(Saved entries)
━━━━
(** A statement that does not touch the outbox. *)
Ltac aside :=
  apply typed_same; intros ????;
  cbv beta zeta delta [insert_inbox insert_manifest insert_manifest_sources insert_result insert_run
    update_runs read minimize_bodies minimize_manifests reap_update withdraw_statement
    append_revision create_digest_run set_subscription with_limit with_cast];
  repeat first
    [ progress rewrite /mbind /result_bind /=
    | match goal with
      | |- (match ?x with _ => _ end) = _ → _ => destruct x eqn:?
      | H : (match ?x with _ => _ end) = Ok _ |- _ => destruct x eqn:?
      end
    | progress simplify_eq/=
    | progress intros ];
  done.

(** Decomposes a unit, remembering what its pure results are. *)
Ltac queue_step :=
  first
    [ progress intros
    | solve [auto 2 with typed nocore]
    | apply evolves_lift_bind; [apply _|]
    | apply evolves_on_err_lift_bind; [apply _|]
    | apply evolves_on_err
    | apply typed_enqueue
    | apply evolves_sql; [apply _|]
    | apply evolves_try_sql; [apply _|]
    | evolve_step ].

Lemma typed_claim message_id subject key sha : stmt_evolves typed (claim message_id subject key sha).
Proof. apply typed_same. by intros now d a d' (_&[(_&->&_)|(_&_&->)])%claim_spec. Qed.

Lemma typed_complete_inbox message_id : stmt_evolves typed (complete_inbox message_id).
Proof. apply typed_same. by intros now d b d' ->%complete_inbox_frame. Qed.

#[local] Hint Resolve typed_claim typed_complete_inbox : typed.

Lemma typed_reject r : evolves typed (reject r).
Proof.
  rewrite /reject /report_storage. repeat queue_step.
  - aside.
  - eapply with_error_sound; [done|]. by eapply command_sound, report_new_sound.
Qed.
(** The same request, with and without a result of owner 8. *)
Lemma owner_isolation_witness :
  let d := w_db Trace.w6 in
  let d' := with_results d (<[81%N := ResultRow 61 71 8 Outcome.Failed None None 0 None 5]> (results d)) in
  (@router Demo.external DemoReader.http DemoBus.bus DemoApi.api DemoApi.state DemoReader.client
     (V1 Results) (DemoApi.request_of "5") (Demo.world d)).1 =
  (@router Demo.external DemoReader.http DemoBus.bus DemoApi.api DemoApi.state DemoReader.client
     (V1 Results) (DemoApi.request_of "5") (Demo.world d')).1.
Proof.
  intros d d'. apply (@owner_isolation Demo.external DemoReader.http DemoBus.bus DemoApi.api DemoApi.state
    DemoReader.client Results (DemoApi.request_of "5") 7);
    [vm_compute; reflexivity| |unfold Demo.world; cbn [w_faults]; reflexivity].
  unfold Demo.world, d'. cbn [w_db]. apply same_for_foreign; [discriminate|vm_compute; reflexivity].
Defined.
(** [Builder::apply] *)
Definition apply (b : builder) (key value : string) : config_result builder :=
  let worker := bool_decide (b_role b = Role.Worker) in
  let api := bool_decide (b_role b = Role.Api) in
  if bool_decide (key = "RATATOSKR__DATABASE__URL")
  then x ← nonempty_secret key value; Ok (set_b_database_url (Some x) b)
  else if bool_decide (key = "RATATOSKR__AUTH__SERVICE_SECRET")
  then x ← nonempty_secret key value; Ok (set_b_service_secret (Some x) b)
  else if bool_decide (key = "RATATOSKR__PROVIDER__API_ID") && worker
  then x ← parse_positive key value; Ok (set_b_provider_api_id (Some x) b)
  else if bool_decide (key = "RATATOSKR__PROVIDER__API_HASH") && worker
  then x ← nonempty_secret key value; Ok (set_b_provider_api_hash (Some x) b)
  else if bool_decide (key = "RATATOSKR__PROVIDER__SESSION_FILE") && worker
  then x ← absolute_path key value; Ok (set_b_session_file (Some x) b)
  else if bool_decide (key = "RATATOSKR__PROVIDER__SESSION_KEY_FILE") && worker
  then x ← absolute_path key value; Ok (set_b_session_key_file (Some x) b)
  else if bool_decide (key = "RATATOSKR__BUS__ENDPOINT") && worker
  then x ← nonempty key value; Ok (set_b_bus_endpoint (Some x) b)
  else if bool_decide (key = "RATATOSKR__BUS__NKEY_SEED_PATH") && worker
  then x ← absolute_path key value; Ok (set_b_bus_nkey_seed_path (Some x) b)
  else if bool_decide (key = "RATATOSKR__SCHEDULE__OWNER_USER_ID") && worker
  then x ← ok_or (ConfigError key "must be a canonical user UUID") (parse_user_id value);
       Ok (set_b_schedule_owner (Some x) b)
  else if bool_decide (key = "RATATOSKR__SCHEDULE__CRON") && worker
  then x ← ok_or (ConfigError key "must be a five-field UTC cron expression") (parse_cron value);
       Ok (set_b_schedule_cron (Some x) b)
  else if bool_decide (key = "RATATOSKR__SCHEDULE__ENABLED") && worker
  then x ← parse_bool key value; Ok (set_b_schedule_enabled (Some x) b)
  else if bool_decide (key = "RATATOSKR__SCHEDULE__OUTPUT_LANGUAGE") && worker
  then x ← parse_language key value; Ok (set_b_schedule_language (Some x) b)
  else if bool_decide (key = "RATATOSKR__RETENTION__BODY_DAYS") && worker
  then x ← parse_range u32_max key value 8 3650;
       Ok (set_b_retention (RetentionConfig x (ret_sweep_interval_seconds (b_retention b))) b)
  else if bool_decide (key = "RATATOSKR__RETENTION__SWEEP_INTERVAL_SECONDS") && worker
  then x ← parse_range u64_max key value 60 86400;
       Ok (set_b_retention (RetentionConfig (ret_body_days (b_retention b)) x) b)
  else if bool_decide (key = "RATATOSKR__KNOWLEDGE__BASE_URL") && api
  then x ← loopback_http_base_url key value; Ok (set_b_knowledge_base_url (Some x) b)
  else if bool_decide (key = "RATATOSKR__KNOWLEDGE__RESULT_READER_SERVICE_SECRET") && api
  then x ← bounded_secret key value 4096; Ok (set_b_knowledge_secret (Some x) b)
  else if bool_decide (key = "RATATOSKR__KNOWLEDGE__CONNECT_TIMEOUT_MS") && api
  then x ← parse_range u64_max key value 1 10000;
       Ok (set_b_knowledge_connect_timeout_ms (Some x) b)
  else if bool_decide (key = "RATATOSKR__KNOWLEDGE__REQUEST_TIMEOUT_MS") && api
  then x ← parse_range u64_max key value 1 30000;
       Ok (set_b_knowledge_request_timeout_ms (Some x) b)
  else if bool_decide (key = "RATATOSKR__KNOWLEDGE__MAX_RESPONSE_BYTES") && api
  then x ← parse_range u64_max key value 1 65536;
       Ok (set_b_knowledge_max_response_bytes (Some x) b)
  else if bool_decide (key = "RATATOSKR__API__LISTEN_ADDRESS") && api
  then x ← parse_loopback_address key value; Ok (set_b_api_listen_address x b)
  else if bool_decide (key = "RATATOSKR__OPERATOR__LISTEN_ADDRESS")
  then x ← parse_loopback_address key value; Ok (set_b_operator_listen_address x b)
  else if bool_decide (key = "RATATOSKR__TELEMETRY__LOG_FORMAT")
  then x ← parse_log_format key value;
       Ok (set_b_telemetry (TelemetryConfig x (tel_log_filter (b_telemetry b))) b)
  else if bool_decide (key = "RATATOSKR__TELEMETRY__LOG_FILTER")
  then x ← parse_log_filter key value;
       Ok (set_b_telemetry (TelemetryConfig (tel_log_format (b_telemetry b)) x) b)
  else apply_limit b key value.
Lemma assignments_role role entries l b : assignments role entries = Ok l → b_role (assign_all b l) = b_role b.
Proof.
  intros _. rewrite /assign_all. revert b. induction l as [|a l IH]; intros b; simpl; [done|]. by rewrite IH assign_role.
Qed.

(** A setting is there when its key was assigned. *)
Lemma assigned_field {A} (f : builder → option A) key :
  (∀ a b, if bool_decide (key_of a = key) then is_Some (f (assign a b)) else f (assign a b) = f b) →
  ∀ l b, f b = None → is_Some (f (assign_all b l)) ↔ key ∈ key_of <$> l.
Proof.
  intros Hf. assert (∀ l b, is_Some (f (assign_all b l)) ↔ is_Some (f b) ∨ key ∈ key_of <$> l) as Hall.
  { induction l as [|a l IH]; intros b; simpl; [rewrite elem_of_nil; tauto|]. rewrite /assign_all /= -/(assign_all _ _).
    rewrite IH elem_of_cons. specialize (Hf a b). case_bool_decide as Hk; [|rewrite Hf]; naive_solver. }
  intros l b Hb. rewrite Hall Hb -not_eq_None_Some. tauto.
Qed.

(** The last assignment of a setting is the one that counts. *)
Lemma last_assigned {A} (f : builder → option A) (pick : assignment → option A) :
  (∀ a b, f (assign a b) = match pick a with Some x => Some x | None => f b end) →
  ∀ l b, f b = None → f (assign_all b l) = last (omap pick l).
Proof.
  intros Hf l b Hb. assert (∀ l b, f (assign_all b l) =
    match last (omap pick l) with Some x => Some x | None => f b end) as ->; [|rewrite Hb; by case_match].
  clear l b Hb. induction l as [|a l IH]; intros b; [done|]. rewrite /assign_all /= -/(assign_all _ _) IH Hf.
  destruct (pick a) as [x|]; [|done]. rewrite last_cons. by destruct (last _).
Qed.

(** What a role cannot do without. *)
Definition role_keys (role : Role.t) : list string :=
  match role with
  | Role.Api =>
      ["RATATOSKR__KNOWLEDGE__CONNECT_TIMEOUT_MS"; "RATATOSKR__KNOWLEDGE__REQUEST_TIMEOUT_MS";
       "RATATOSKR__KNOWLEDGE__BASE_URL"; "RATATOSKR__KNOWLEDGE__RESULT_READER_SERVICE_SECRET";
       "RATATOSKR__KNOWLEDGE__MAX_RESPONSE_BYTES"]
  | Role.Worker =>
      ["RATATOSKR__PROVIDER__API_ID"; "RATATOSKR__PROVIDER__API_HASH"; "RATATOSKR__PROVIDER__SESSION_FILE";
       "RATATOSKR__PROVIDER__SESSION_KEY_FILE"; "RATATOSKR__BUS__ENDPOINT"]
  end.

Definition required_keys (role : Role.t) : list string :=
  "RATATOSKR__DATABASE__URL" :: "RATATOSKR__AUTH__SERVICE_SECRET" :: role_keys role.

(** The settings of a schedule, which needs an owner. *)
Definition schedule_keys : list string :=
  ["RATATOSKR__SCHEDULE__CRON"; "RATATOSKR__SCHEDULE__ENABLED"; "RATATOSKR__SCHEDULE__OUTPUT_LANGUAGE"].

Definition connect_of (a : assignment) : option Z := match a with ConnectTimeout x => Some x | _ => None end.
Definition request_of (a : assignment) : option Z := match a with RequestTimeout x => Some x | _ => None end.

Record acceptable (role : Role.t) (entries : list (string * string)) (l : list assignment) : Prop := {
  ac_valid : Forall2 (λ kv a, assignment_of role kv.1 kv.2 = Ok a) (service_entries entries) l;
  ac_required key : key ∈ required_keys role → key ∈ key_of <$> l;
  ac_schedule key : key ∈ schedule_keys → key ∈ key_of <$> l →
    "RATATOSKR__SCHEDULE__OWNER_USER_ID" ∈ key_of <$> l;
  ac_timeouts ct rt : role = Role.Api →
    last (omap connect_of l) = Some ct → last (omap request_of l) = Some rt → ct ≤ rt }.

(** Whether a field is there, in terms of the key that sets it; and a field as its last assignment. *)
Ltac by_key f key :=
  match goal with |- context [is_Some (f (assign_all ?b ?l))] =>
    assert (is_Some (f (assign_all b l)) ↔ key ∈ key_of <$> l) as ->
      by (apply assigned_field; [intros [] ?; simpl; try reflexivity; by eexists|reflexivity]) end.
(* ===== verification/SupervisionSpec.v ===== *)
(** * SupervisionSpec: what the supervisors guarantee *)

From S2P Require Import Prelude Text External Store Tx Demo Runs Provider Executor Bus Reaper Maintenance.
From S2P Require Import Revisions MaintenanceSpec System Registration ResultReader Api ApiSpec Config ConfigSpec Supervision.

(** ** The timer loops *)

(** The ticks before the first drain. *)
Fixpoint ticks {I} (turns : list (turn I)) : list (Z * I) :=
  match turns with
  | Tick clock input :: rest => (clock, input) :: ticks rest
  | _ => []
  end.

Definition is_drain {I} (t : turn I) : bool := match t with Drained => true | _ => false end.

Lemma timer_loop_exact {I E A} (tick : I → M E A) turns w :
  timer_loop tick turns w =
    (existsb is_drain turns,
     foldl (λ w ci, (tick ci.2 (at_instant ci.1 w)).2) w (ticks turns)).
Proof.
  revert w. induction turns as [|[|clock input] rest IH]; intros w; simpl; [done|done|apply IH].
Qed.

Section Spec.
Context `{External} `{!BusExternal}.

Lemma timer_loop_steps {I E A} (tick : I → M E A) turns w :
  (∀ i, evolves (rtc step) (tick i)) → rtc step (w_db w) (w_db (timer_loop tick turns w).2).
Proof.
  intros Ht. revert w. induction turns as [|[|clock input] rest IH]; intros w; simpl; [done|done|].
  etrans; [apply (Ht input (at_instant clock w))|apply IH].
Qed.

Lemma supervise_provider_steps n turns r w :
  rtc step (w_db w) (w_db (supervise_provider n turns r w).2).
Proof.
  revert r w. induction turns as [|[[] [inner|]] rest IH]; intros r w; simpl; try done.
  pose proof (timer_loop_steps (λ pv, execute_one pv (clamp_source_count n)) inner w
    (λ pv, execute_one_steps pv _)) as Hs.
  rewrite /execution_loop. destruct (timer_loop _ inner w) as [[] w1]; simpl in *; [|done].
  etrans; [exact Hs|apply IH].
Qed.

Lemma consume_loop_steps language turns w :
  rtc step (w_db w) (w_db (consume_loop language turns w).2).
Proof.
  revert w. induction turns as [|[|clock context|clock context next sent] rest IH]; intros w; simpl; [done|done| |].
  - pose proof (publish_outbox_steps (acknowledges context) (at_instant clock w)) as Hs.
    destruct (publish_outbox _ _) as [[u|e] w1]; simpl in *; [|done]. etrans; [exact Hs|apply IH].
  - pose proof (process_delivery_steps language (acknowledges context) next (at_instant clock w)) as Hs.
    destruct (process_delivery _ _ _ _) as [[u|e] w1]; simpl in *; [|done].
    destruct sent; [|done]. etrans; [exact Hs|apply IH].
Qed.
━━━━
Repeat, exactly as they stand above, the lines from the line with "then x ← parse_range u64_max key value 1 65536;" to the line with "(set_b_operator_listen_address x b)", both lines included.

  then x ← parse_range u64_max key value 1 65536;
       Ok (set_b_knowledge_max_response_bytes (Some x) b)
  else if bool_decide (key = "RATATOSKR__API__LISTEN_ADDRESS") && api
  then x ← parse_loopback_address key value; Ok (set_b_api_listen_address x b)
  else if bool_decide (key = "RATATOSKR__OPERATOR__LISTEN_ADDRESS")
  then x ← parse_loopback_address key value; Ok (set_b_operator_listen_address x b)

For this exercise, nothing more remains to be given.